- [Exercise brief] Below are the records; copy exactly the stretch from the line containing "on a network" through the line containing "SetUserOffline (b : bool)", both ends included, and nothing else.

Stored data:
=== Section Start ===

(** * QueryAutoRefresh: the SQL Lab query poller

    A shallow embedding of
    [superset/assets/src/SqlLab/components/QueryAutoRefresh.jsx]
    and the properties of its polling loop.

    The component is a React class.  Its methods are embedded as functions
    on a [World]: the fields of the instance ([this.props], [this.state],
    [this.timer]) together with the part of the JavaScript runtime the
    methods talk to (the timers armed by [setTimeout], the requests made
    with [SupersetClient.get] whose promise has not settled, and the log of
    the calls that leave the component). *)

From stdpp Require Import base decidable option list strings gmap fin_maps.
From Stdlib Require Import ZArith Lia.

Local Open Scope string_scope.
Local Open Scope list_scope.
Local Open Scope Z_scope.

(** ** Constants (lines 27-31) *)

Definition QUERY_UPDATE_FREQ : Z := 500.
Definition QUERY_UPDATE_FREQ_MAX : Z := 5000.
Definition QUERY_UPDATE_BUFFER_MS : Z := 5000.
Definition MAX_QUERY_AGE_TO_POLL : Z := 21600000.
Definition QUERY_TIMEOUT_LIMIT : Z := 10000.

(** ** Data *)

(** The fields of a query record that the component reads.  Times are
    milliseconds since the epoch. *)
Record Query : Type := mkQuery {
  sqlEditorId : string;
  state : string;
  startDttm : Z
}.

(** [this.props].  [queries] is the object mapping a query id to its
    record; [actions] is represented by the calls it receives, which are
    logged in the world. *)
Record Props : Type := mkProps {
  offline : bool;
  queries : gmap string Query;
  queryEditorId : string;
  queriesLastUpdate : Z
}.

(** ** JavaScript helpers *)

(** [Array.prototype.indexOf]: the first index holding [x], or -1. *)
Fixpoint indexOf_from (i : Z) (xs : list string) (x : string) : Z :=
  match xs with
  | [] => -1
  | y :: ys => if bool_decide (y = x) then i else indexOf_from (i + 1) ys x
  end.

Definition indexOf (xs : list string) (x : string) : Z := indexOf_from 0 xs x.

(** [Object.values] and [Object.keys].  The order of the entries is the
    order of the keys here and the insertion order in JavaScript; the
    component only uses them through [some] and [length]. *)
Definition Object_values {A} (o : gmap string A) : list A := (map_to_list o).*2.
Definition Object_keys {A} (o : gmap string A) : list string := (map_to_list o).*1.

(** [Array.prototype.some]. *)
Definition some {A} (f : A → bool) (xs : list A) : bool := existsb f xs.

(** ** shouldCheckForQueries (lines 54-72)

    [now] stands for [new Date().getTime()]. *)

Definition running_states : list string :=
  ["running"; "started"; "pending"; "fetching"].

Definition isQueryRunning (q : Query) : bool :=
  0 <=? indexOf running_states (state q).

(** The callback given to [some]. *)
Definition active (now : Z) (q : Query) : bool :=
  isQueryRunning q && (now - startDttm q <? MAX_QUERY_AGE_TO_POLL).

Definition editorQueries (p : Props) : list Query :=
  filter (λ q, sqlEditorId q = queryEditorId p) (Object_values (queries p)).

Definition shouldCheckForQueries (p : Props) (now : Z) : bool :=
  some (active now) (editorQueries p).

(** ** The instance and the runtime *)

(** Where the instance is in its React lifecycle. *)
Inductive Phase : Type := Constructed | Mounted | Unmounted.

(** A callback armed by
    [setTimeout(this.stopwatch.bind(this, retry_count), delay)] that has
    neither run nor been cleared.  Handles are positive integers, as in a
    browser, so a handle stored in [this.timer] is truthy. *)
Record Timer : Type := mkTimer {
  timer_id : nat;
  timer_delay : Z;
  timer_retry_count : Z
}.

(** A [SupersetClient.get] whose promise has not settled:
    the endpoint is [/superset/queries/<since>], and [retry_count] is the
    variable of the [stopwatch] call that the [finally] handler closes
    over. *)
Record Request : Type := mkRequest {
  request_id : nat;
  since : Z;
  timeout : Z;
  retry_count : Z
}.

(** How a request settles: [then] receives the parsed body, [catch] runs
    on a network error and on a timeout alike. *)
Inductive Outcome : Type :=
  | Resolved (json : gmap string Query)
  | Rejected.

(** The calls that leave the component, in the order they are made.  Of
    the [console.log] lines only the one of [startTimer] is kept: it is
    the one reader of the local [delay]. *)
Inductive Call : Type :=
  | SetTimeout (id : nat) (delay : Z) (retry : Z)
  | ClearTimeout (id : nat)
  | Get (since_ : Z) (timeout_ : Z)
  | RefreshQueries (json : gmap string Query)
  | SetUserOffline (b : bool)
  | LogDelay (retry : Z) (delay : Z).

=== Section End ===

- [Response to this exercise]
    on a network error and on a timeout alike. *)
Inductive Outcome : Type :=
  | Resolved (json : gmap string Query)
  | Rejected.

(** The calls that leave the component, in the order they are made.  Of
    the [console.log] lines only the one of [startTimer] is kept: it is
    the one reader of the local [delay]. *)
Inductive Call : Type :=
  | SetTimeout (id : nat) (delay : Z) (retry : Z)
  | ClearTimeout (id : nat)
  | Get (since_ : Z) (timeout_ : Z)
  | RefreshQueries (json : gmap string Query)
  | SetUserOffline (b : bool)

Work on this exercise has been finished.